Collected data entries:
(** [lock->holder = h]. *)
Definition set_holder (p : ptr S lock) (h : option Z) : M S unit :=
  let* l := load p in store p (mk_lock h (sema_of l)).

(** The lock operations run with interrupts on except inside the semaphore's
    operations, so the timer may take the processor away between any two of
    their statements.  [point] stands at these places: [suspend] gives the
    other threads a turn there, [ret tt] does not.  [fuel] bounds the wakeups
    in sema_down().  The message lock_release() prints before its second test
    stops the kernel is left out. *)
Definition lock_acquire_at (point : M S unit) (fuel : nat) (p : ptr S lock) : M S unit :=
  let* ctx := on_sched intr_context in
  assert (negb ctx);;;
  point;;;
  let* held := lock_held_by_current_thread p in
  assert (negb held);;;
  point;;;
  sema_down_for fuel (lock_sema p);;;
  point;;;
  let* t := on_sched thread_current in
  set_holder p (Some t).

Definition lock_try_acquire_at (point : M S unit) (p : ptr S lock) : M S bool :=
  let* held := lock_held_by_current_thread p in
  assert (negb held);;;
  point;;;
  let* success := sema_try_down (lock_sema p) in
  point;;;
  (if success
   then let* t := on_sched thread_current in set_holder p (Some t)
   else ret tt);;;
  ret success.

Definition lock_release_at (point : M S unit) (p : ptr S lock) : M S unit :=
  let* held := lock_held_by_current_thread p in
  assert held;;;
  point;;;
  set_holder p None;;;
  point;;;
  sema_up (lock_sema p).

(** The operations as the clients of this file call them: only sema_down()
    gives up the processor. *)
Definition lock_acquire (p : ptr S lock) : M S unit := lock_acquire_at (ret tt) wakeups p.
Definition lock_try_acquire (p : ptr S lock) : M S bool := lock_try_acquire_at (ret tt) p.
Definition lock_release (p : ptr S lock) : M S unit := lock_release_at (ret tt) p.

(** ** Condition variables *)

(** [&waiter.semaphore] of the struct semaphore_elem on the stack of [t]. *)
Definition waiter_sema (t : Z) : ptr S semaphore :=
  mk_ptr (λ s, k_waiter (kget s) !! t)
    (λ sm s, let k := kget s in
             kset (mk_kernel (k_sched k) (<[t := sm]> (k_waiter k)) (k_mallocs k)) s).

Definition cond_init (c : ptr S condition) : M S unit :=
  modify (pstore c (mk_cond [])).

Definition cond_wait (c : ptr S condition) (p : ptr S lock) : M S unit :=
  let* ctx := on_sched intr_context in
  assert (negb ctx);;;
  let* held := lock_held_by_current_thread p in
  assert held;;;
  let* t := on_sched thread_current in
  sema_init (waiter_sema t) 0;;;
  let* cond := load c in
  store c (mk_cond (cond_waiters cond ++ [t]));;;
  lock_release p;;;
  sema_down (waiter_sema t);;;
  lock_acquire p.

Definition cond_signal (c : ptr S condition) (p : ptr S lock) : M S unit :=
  let* ctx := on_sched intr_context in
  assert (negb ctx);;;
  let* held := lock_held_by_current_thread p in
  assert held;;;
  let* cond := load c in
  match cond_waiters cond with
  | [] => ret tt
  | t :: rest => store c (mk_cond rest);;; sema_up (waiter_sema t)
  end.

(** Each round removes one waiter. *)
Fixpoint broadcast_loop (n : nat) (c : ptr S condition) (p : ptr S lock) : M S unit :=
  let* cond := load c in
  match cond_waiters cond, n with
  | [], _ => ret tt
  | _, O => no_fuel
  | _, Datatypes.S n => cond_signal c p;;; broadcast_loop n c p
  end.

Definition cond_broadcast (c : ptr S condition) (p : ptr S lock) : M S unit :=
  let* cond := load c in
  broadcast_loop (length (cond_waiters cond)) c p.

(** ** The uncontended operations *)

(** Pointers to distinct memory that is not the scheduler's. *)
Class GoodPtr {A} (p : ptr S A) := {
  gp_load_store : ∀ s a, is_Some (pload p s) → pload p (pstore p a s) = Some a;
  gp_store_store : ∀ s a b, pstore p a (pstore p b s) = pstore p a s;
  gp_store_load : ∀ s a, pload p s = Some a → pstore p a s = s;
  gp_sched_store : ∀ s a, ksched (pstore p a s) = ksched s;
  gp_load_sched : ∀ s x, pload p (set_ksched x s) = pload p s;
  gp_store_sched : ∀ s a x,
    pstore p a (set_ksched x s) = set_ksched x (pstore p a s)
}.

Lemma ksched_set x s : ksched (set_ksched x s) = x.
Proof. unfold ksched, set_ksched. by rewrite kget_kset. Qed.

Lemma set_ksched_set x y s : set_ksched x (set_ksched y s) = set_ksched x s.
Proof. unfold set_ksched. by rewrite kget_kset, kset_kset. Qed.

Lemma set_ksched_same s : set_ksched (ksched s) s = s.
Proof.
  unfold set_ksched, ksched. destruct (kget s) as [x w ms] eqn:E. simpl.
  rewrite <- E. apply kset_kget.
Qed.

Lemma on_sched_ok {A} (m : M sched A) s a x :
  m (ksched s) = Ok (a, x) → on_sched m s = Ok (a, set_ksched x s).
Proof. intros Hm. unfold on_sched, lift. by rewrite Hm. Qed.

#[global] Instance lock_sema_good (p : ptr S lock) : GoodPtr p → GoodPtr (lock_sema p).
Proof.
  intros Hp. unfold lock_sema. split; simpl; intros s *.
  - destruct (pload p s) as [l|] eqn:E; [|by intros [? ?]]. intros _.
    by rewrite gp_load_store.
  - destruct (pload p s) as [l|] eqn:E; [|by rewrite E].
    rewrite gp_load_store by eauto. by rewrite gp_store_store.
  - destruct (pload p s) as [[h sm]|] eqn:E; [|done]. simpl. intros [= <-].
    by apply gp_store_load.
  - destruct (pload p s); [apply gp_sched_store|done].
  - by rewrite gp_load_sched.
  - rewrite gp_load_sched. destruct (pload p s); [apply gp_store_sched|done].
Qed.

(** The running thread is in order and no interrupt is being handled. *)
Definition kernel_ok (s : S) : Prop :=
  thread_current (ksched s) = Ok (cur (ksched s), ksched s) ∧
  in_external_intr (ksched s) = false.

(** The running thread. *)
Definition me (s : S) : Z := cur (ksched s).

Lemma kernel_ok_store {A} (p : ptr S A) `{!GoodPtr p} a s :
  kernel_ok s → kernel_ok (pstore p a s).
Proof. unfold kernel_ok. by rewrite gp_sched_store. Qed.

Lemma me_store {A} (p : ptr S A) `{!GoodPtr p} a s : me (pstore p a s) = me s.
Proof. unfold me. by rewrite gp_sched_store. Qed.

Lemma on_sched_current s : kernel_ok s → on_sched thread_current s = Ok (me s, s).
Proof.
  intros [Ht _]. erewrite on_sched_ok by done. by rewrite set_ksched_same.
Qed.

Lemma on_sched_context s : kernel_ok s → on_sched intr_context s = Ok (false, s).
Proof.
  intros [_ He]. erewrite on_sched_ok by done. rewrite He. by rewrite set_ksched_same.
Qed.

(** [s] with interrupts off. *)
Definition cli (s : S) : S := set_ksched (set_intr false (ksched s)) s.

Lemma on_sched_disable s :
  on_sched intr_disable s = Ok (intr_on (ksched s), cli s).
Proof. by erewrite on_sched_ok. Qed.

Lemma thread_current_intr b x y :
  thread_current x = Ok (cur x, y) →
  thread_current (set_intr b x) = Ok (cur x, set_intr b x).
Proof.
  unfold thread_current, running_thread. run. unfold is_thread. simpl.
  destruct (threads x !! cur x) as [th|]; [|done]. simpl. run.
  destruct (magic th =? THREAD_MAGIC); [|done]. unfold assert. run.
  by destruct (bool_decide _).
Qed.

Lemma kernel_ok_cli s : kernel_ok s → kernel_ok (cli s).
Proof.
  intros [Ht He]. unfold cli. split; rewrite ksched_set; [|done].
  by apply thread_current_intr with (1 := Ht).
Qed.

Lemma me_cli s : me (cli s) = me s.
Proof. unfold me, cli. by rewrite ksched_set. Qed.

Lemma load_ok {A} (p : ptr S A) a s : pload p s = Some a → load p s = Ok (a, s).
Proof. unfold load. intros Hp. run. unfold deref. by rewrite Hp. Qed.

Lemma store_ok {A} (p : ptr S A) a b s :
  pload p s = Some b → store p a s = Ok (tt, pstore p a s).
Proof. intros Hp. unfold store. by rewrite (bind_ok _ _ _ _ _ (load_ok _ _ _ Hp)). Qed.

Lemma pload_cli {A} (p : ptr S A) `{!GoodPtr p} s : pload p (cli s) = pload p s.
Proof. apply gp_load_sched. Qed.

Lemma intr_restore x :
  in_external_intr x = false →
  intr_set_level (intr_on x) (set_intr false x) = Ok (false, x).
Proof. destruct x as [? ? ? ? ? ? ? ? ? ? ? on ext ?]. simpl. intros ->. by destruct on. Qed.

(** Leaving a critical section: the interrupt level is restored. *)
Lemma sti_ok {A B} (p : ptr S A) `{!GoodPtr p} a s (k : bool → M S B) :
  kernel_ok s →
  bind (on_sched (intr_set_level (intr_on (ksched s)))) k (pstore p a (cli s))
    = k false (pstore p a s).
Proof.
  intros [Ht He].
  unfold cli. rewrite gp_store_sched.
  erewrite bind_ok; [|eapply on_sched_ok; rewrite ksched_set; by apply intr_restore].
  rewrite set_ksched_set, <- gp_store_sched. by rewrite set_ksched_same.
Qed.

Lemma cli_restore {B} s (k : bool → M S B) :
  kernel_ok s →
  bind (on_sched (intr_set_level (intr_on (ksched s)))) k (cli s) = k false s.
Proof.
  intros [Ht He].
  unfold cli. erewrite bind_ok; [|eapply on_sched_ok; rewrite ksched_set; by apply intr_restore].
  by rewrite set_ksched_set, set_ksched_same.
Qed.

Section uncontended.
Context (s : S) (Hk : kernel_ok s).

Lemma sema_wait_pos n (p : ptr S semaphore) sm s' :
  pload p s' = Some sm → value sm ≠ 0 → sema_wait (Datatypes.S n) p s' = Ok (tt, s').
Proof.
  intros Hp Hv. simpl. rewrite (bind_ok _ _ _ _ _ (load_ok _ _ _ Hp)).
  by rewrite (proj2 (Z.eqb_neq _ _)).
Qed.

Lemma sema_down_free (p : ptr S semaphore) `{!GoodPtr p} v ws :
  pload p s = Some (mk_sema v ws) → 0 < v < 4294967296 →
  sema_down p s = Ok (tt, pstore p (mk_sema (v - 1) ws) s).
Proof.
  intros Hp Hv. unfold sema_down, sema_down_for.
  rewrite (bind_ok _ _ _ _ _ (on_sched_context s Hk)), bind_assert by done.
  rewrite (bind_ok _ _ _ _ _ (on_sched_disable s)).
  assert (pload p (cli s) = Some (mk_sema v ws)) as Hc by (by rewrite pload_cli).
  erewrite (bind_ok (sema_wait wakeups p)) by (eapply (sema_wait_pos 999 p _ _ Hc); simpl; lia).
  rewrite (bind_ok _ _ _ _ _ (load_ok _ _ _ Hc)).
  rewrite (bind_ok _ _ _ _ _ (store_ok _ _ _ _ Hc)). simpl.
  rewrite u32_small by (unfold in_u32; lia).
  by apply (sti_ok p).
Qed.

Lemma sema_try_down_free (p : ptr S semaphore) `{!GoodPtr p} v ws :
  pload p s = Some (mk_sema v ws) → 0 < v < 4294967296 →
  sema_try_down p s = Ok (true, pstore p (mk_sema (v - 1) ws) s).
Proof.
  intros Hp Hv. unfold sema_try_down.
  rewrite (bind_ok _ _ _ _ _ (on_sched_disable s)).
  assert (pload p (cli s) = Some (mk_sema v ws)) as Hc by (by rewrite pload_cli).
  rewrite (bind_ok _ _ _ _ _ (load_ok _ _ _ Hc)). simpl.
  rewrite Z.gtb_ltb, (proj2 (Z.ltb_lt 0 v)) by lia. run.
  rewrite (bind_ok _ _ _ _ _ (store_ok _ _ _ _ Hc)). run.
  rewrite u32_small by (unfold in_u32; lia).
  by apply (sti_ok p).
Qed.

Lemma sema_try_down_zero (p : ptr S semaphore) `{!GoodPtr p} ws :
  pload p s = Some (mk_sema 0 ws) → sema_try_down p s = Ok (false, s).
Proof.
  intros Hp. unfold sema_try_down.
  rewrite (bind_ok _ _ _ _ _ (on_sched_disable s)).
  assert (pload p (cli s) = Some (mk_sema 0 ws)) as Hc by (by rewrite pload_cli).
  rewrite (bind_ok _ _ _ _ _ (load_ok _ _ _ Hc)). simpl. run.
  by apply cli_restore.
Qed.

Lemma sema_up_idle (p : ptr S semaphore) `{!GoodPtr p} v :
  pload p s = Some (mk_sema v []) → 0 <= v < 4294967295 →
  sema_up p s = Ok (tt, pstore p (mk_sema (v + 1) []) s).
Proof.
  intros Hp Hv. unfold sema_up.
  rewrite (bind_ok _ _ _ _ _ (on_sched_disable s)).
  assert (pload p (cli s) = Some (mk_sema v [])) as Hc by (by rewrite pload_cli).
  rewrite (bind_ok _ _ _ _ _ (load_ok _ _ _ Hc)). simpl. run.
  rewrite (bind_ok _ _ _ _ _ (load_ok _ _ _ Hc)).
  rewrite (bind_ok _ _ _ _ _ (store_ok _ _ _ _ Hc)). simpl.
  rewrite u32_small by (unfold in_u32; lia).
  by apply (sti_ok p).
Qed.
End uncontended.

(** A lock held by [t] with nobody waiting. *)
Definition held (t : Z) : lock := mk_lock (Some t) (mk_sema 0 []).

Section uncontended_locks.
Context (p : ptr S lock) `{!GoodPtr p} (s : S) (Hk : kernel_ok s).

Lemma held_by_me l :
  pload p s = Some l →
  lock_held_by_current_thread p s = Ok (bool_decide (holder l = Some (me s)), s).
Proof.
  intros Hp. unfold lock_held_by_current_thread.
  rewrite (bind_ok _ _ _ _ _ (load_ok _ _ _ Hp)).
  by rewrite (bind_ok _ _ _ _ _ (on_sched_current s Hk)).
Qed.

Lemma set_holder_ok l h s' :
  pload p s' = Some l → set_holder p h s' = Ok (tt, pstore p (mk_lock h (sema_of l)) s').
Proof.
  intros Hp. unfold set_holder. rewrite (bind_ok _ _ _ _ _ (load_ok _ _ _ Hp)).
  by eapply store_ok.
Qed.

Lemma lock_acquire_free v ws h :
  pload p s = Some (mk_lock h (mk_sema v ws)) → h ≠ Some (me s) → 0 < v < 4294967296 →
  lock_acquire p s = Ok (tt, pstore p (mk_lock (Some (me s)) (mk_sema (v - 1) ws)) s).
Proof.
  intros Hp Hh Hv. unfold lock_acquire, lock_acquire_at.
  rewrite (bind_ok _ _ _ _ _ (on_sched_context s Hk)), bind_assert, bind_ret by done.
  rewrite (bind_ok _ _ _ _ _ (held_by_me _ Hp)).
  rewrite bind_assert, bind_ret by (by rewrite bool_decide_eq_false_2).
  erewrite bind_ok; [|apply (sema_down_free s Hk (lock_sema p) v ws); [|done]; simpl; by rewrite Hp].
  rewrite bind_ret. simpl. rewrite Hp.
  erewrite bind_ok by (by apply on_sched_current, kernel_ok_store).
  rewrite me_store by done.
  erewrite set_holder_ok by (by apply gp_load_store; eauto). by rewrite gp_store_store.
Qed.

- [Directions for this task] Given the entries above, say how many lines include the word "with", and write nothing besides the number.

- [Task solution] 6